- _Task details_:
Search the listing below for the word "data" and copy each line where it appears.
▬▬▬▬▬▬
(** * DailyCloudWatchLogArchiver: a shallow embedding of [src/index.ts]

    The construct's constructor is embedded as a computation over the
    children of the construct being built.  The two digests it takes
    ([crypto.createHash('shake256', { outputLength: 4 })]) are computed by
    an executable SHAKE256, so that every definition below runs on concrete
    input. *)

From Stdlib Require Import List String Ascii ZArith Lia Bool Arith.
From Stdlib Require Import DecimalString DecimalNat Permutation.
Import ListNotations.
Open Scope string_scope.

Set Implicit Arguments.

(** ** SHAKE256 ([crypto.createHash('shake256', ...)]) *)

Module Keccak.

Open Scope Z_scope.

Definition mask64 : Z := 0xFFFFFFFFFFFFFFFF.

Definition rotl64 (x n : Z) : Z :=
  Z.lor (Z.land (Z.shiftl x n) mask64) (Z.shiftr x (64 - n)).

(** The state is 25 lanes of 64 bits; lane (x, y) sits at [x + 5 * y]. *)
Definition lane (st : list Z) (x y : nat) : Z :=
  nth ((x mod 5) + 5 * (y mod 5)) st 0.

Definition tabulate (f : nat -> nat -> Z) : list Z :=
  map (fun i => f (i mod 5)%nat (i / 5)%nat) (seq 0 25).

Definition rotc : list Z :=
  [  0;  1; 62; 28; 27;
    36; 44;  6; 55; 20;
     3; 10; 43; 25; 39;
    41; 45; 15; 21;  8;
    18;  2; 61; 56; 14 ].

Definition RC : list Z :=
  [ 0x0000000000000001; 0x0000000000008082; 0x800000000000808A;
    0x8000000080008000; 0x000000000000808B; 0x0000000080000001;
    0x8000000080008081; 0x8000000000008009; 0x000000000000008A;
    0x0000000000000088; 0x0000000080008009; 0x000000008000000A;
    0x000000008000808B; 0x800000000000008B; 0x8000000000008089;
    0x8000000000008003; 0x8000000000008002; 0x8000000000000080;
    0x000000000000800A; 0x800000008000000A; 0x8000000080008081;
    0x8000000000008080; 0x0000000080000001; 0x8000000080008008 ].

Definition theta (st : list Z) : list Z :=
  let C x := Z.lxor (lane st x 0) (Z.lxor (lane st x 1) (Z.lxor (lane st x 2)
               (Z.lxor (lane st x 3) (lane st x 4)))) in
  let D x := Z.lxor (C (x + 4)%nat) (rotl64 (C (x + 1)%nat) 1) in
  tabulate (fun x y => Z.lxor (lane st x y) (D x)).

Definition rho_pi (st : list Z) : list Z :=
  tabulate (fun x y =>
    let x0 := ((x + 3 * y) mod 5)%nat in
    rotl64 (lane st x0 x) (lane rotc x0 x)).

Definition chi (st : list Z) : list Z :=
  tabulate (fun x y =>
    Z.lxor (lane st x y)
           (Z.land (Z.lxor (lane st (x + 1) y) mask64) (lane st (x + 2) y))).

Definition iota (rc : Z) (st : list Z) : list Z :=
  match st with
  | [] => []
  | l :: rest => Z.lxor l rc :: rest
  end.

Definition round (st : list Z) (rc : Z) : list Z :=
  iota rc (chi (rho_pi (theta st))).

Definition keccak_f (st : list Z) : list Z := fold_left round RC st.

(** SHAKE256: rate 136 bytes, domain suffix 0x1F, pad10*1. *)
Definition rate : nat := 136.

Definition pad (len : nat) : list Z :=
  let q := (rate - len mod rate)%nat in
  match q with
  | 1%nat => [0x9F]
  | _ => 0x1F :: (repeat 0 (q - 2) ++ [0x80])%list
  end.

Fixpoint le_lane (bytes : list Z) : Z :=
  match bytes with
  | [] => 0
  | b :: rest => Z.lor b (Z.shiftl (le_lane rest) 8)
  end.

Fixpoint lanes_of (n : nat) (bytes : list Z) : list Z :=
  match n with
  | O => []
  | S n' => le_lane (firstn 8 bytes) :: lanes_of n' (skipn 8 bytes)
  end.

Definition xor_block (st : list Z) (block : list Z) : list Z :=
  map (fun p => Z.lxor (fst p) (snd p)) (combine st (lanes_of 25 block)).

Fixpoint absorb (fuel : nat) (st : list Z) (bytes : list Z) : list Z :=
  match fuel, bytes with
  | S fuel', _ :: _ =>
      absorb fuel' (keccak_f (xor_block st (firstn rate bytes))) (skipn rate bytes)
  | _, _ => st
  end.

Definition bytes_of_string (s : string) : list Z :=
  map (fun c => Z.of_N (N_of_ascii c)) (list_ascii_of_string s).

(** The first [n <= 8] bytes squeezed out of the state. *)
Definition squeeze (n : nat) (st : list Z) : list Z :=
  map (fun i => Z.land (Z.shiftr (nth 0 st 0) (8 * Z.of_nat i)) 0xFF) (seq 0 n).

Definition shake256 (outputLength : nat) (data : string) : list Z :=
  let msg := bytes_of_string data in
  let padded := (msg ++ pad (List.length msg))%list in
  squeeze outputLength (absorb (List.length padded) (repeat 0 25) padded).

Definition hex_digit (d : Z) : ascii :=
  ascii_of_N (Z.to_N (if d <? 10 then 48 + d else 87 + d)).

Fixpoint hex (bytes : list Z) : string :=
  match bytes with
  | [] => EmptyString
  | b :: rest =>
      String (hex_digit (Z.shiftr b 4)) (String (hex_digit (Z.land b 15)) (hex rest))
  end.

End Keccak.

(** [crypto.createHash('shake256', { outputLength: 4 }).update(s).digest('hex')] *)
Definition shake256_hex4 (s : string) : string :=
  Keccak.hex (Keccak.shake256 4 s).


(** ** Strings of the JavaScript runtime *)

(** The key of an array index, as [Object.entries] yields it: the index in
    decimal. *)
Definition decimal (n : nat) : string := NilEmpty.string_of_uint (Nat.to_uint n).

(** [Object.entries(xs)] on a dense array: the pairs [(String(i), xs[i])] in
    ascending order of [i]. *)
Definition Object_entries {A : Type} (xs : list A) : list (string * A) :=
  combine (map decimal (seq 0 (List.length xs))) xs.

(** [s] without its prefix [p]. *)
Fixpoint strip_prefix (p s : string) : option string :=
  match p, s with
  | EmptyString, _ => Some s
  | String a p', String b s' => if Ascii.eqb a b then strip_prefix p' s' else None
  | String _ _, EmptyString => None
  end.

Definition dquote : ascii := "034"%char.
Definition backslash : ascii := "092"%char.

(** [JSON.stringify] of a string (QuoteJSONString), on the UTF-8 bytes of a
    well-formed string: the quote, the backslash and the control characters
    are escaped, every other byte is copied. *)
Definition JSON_escape (c : ascii) : string :=
  let n := nat_of_ascii c in
  if (n =? 8)%nat then "\b"
  else if (n =? 9)%nat then "\t"
  else if (n =? 10)%nat then "\n"
  else if (n =? 12)%nat then "\f"
  else if (n =? 13)%nat then "\r"
  else if (n =? 34)%nat then String backslash (String dquote "")
  else if (n =? 92)%nat then "\\"
  else if (n <? 32)%nat then "\u00" ++ Keccak.hex [Z.of_nat n]
  else String c "".

Fixpoint JSON_escape_all (s : string) : string :=
  match s with
  | EmptyString => ""
  | String c rest => JSON_escape c ++ JSON_escape_all rest
  end.

Definition JSON_quote (s : string) : string :=
  String dquote (JSON_escape_all s ++ String dquote "").

(** Reading a JSON string back ([JSON.parse]): the characters up to the
    closing quote, with the escapes undone.  A [\u] escape above U+007F is
    not decoded. *)
Definition hex_value (c : ascii) : option nat :=
  let n := nat_of_ascii c in
  if ((48 <=? n) && (n <=? 57))%nat then Some (n - 48)
  else if ((97 <=? n) && (n <=? 102))%nat then Some (n - 87)
  else if ((65 <=? n) && (n <=? 70))%nat then Some (n - 55)
  else None.

Definition hex4_value (a b c d : ascii) : option nat :=
  match hex_value a, hex_value b, hex_value c, hex_value d with
  | Some x, Some y, Some z, Some w => Some (((x * 16 + y) * 16 + z) * 16 + w)
  | _, _, _, _ => None
  end.

Definition prepend (c : ascii) (r : option (string * string)) : option (string * string) :=
  match r with
  | Some (s, rest) => Some (String c s, rest)
  | None => None
  end.

Fixpoint JSON_unescape (s : string) : option (string * string) :=
  match s with
  | EmptyString => None
  | String c rest =>
      if Ascii.eqb c dquote then Some (EmptyString, rest)
      else if Ascii.eqb c backslash then
        match rest with
        | String e rest1 =>
            if Ascii.eqb e "b" then prepend "008" (JSON_unescape rest1)
            else if Ascii.eqb e "t" then prepend "009" (JSON_unescape rest1)
            else if Ascii.eqb e "n" then prepend "010" (JSON_unescape rest1)
            else if Ascii.eqb e "f" then prepend "012" (JSON_unescape rest1)
            else if Ascii.eqb e "r" then prepend "013" (JSON_unescape rest1)
            else if Ascii.eqb e "/" then prepend "/" (JSON_unescape rest1)
            else if Ascii.eqb e dquote then prepend dquote (JSON_unescape rest1)
            else if Ascii.eqb e backslash then prepend backslash (JSON_unescape rest1)
            else if Ascii.eqb e "u" then
              match rest1 with
              | String h1 (String h2 (String h3 (String h4 rest2))) =>
                  match hex4_value h1 h2 h3 h4 with
                  | Some n =>
                      if (n <? 128)%nat
                      then prepend (ascii_of_nat n) (JSON_unescape rest2)
                      else None
                  | None => None
                  end
              | _ => None
              end
            else None
        | EmptyString => None
        end
      else if (nat_of_ascii c <? 32)%nat then None
      else prepend c (JSON_unescape rest)
  end.

(** A quoted string at the head of [s], and what follows it. *)
Definition JSON_string (s : string) : option (string * string) :=
  match s with
  | String c rest => if Ascii.eqb c dquote then JSON_unescape rest else None
  | EmptyString => None
  end.

(** ** Props (index.ts, lines 10 to 24) *)

Record ScheduleTargetProperty := {
  logGroupName : string;
  destinationPrefix : string
}.

Record ScheduleProperty := {
  name : string;
  description : string;
  target : ScheduleTargetProperty
}.

Record DailyCloudWatchLogArchiverProps := {
  schedules : list ScheduleProperty;
  targetBucket : option string  (* [None] is [undefined] *)
}.

(** [JSON.stringify({ logGroupName: ..., destinationPrefix: ... })] *)
Definition JSON_stringify (o : ScheduleTargetProperty) : string :=
  "{" ++ JSON_quote "logGroupName" ++ ":" ++ JSON_quote (logGroupName o) ++
  "," ++ JSON_quote "destinationPrefix" ++ ":" ++ JSON_quote (destinationPrefix o) ++ "}".

(** Reading the payload back: an object of the two string members, in the
    order [JSON.stringify] writes them. *)
Definition JSON_parse (s : string) : option ScheduleTargetProperty :=
  match strip_prefix "{" s with
  | None => None
  | Some s1 =>
  match JSON_string s1 with
  | None => None
  | Some (k1, s2) =>
  match strip_prefix ":" s2 with
  | None => None
  | Some s3 =>
  match JSON_string s3 with
  | None => None
  | Some (v1, s4) =>
  match strip_prefix "," s4 with
  | None => None
  | Some s5 =>
  match JSON_string s5 with
  | None => None
  | Some (k2, s6) =>
  match strip_prefix ":" s6 with
  | None => None
  | Some s7 =>
  match JSON_string s7 with
  | None => None
  | Some (v2, s8) =>
      if String.eqb k1 "logGroupName" && String.eqb k2 "destinationPrefix"
         && String.eqb s8 "}"
      then Some {| logGroupName := v1; destinationPrefix := v2 |}
      else None
  end end end end end end end end.

(** ** The resources the constructor declares *)

Inductive Principal := ServicePrincipal (service : string).

Inductive Effect := ALLOW | DENY.

Record PolicyStatement := {
  effect : Effect;
  principals : list Principal;
  actions : list string;
  resources : list string;
  conditions : list (string * list (string * string))
}.

Record RoleProps := {
  roleName : option string;
  roleDescription : option string;
  assumedBy : Principal;
  managedPolicies : list string;
  inlinePolicies : list (string * list PolicyStatement)
}.

Record LogArchiverFunctionProps := {
  functionName : string;
  functionDescription : string;
  environment : list (string * string);
  role : string  (* the id of the role construct *)
}.

Record RetryPolicy := {
  maximumEventAgeInSeconds : Z;
  maximumRetryAttempts : Z
}.

Record ScheduleTarget := {
  arn : string;
  roleArn : string;
  input : string;
  retryPolicy : RetryPolicy
}.

Record CfnScheduleProps := {
  scheduleName : string;
  scheduleDescription : string;
  state : string;
  groupName : string;
  flexibleTimeWindowMode : string;
  scheduleExpressionTimezone : string;
  scheduleExpression : string;
  scheduleTarget : ScheduleTarget
}.

(** What [Bucket.fromBucketName] hands back. *)
Record IBucket := {
  bucketName : string;
  bucketArn : string
}.

(** A child of the construct.  A [SecureLogBucket] carries the statements
    added to its resource policy by [addToResourcePolicy]; a role and a
    function carry the props they were made with; [role] in the props of the
    function is the id of the role construct. *)
Inductive Construct :=
| SecureLogBucket (name : string) (resourcePolicy : list PolicyStatement)
| ImportedBucket (bucket : IBucket)
| Role (props : RoleProps)
| LogArchiverFunction (props : LogArchiverFunctionProps)
| CfnScheduleGroup (name : string)
| CfnSchedule (props : CfnScheduleProps).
▬▬▬▬▬▬
- _Solution for this task_:
Definition shake256 (outputLength : nat) (data : string) : list Z :=
  let msg := bytes_of_string data in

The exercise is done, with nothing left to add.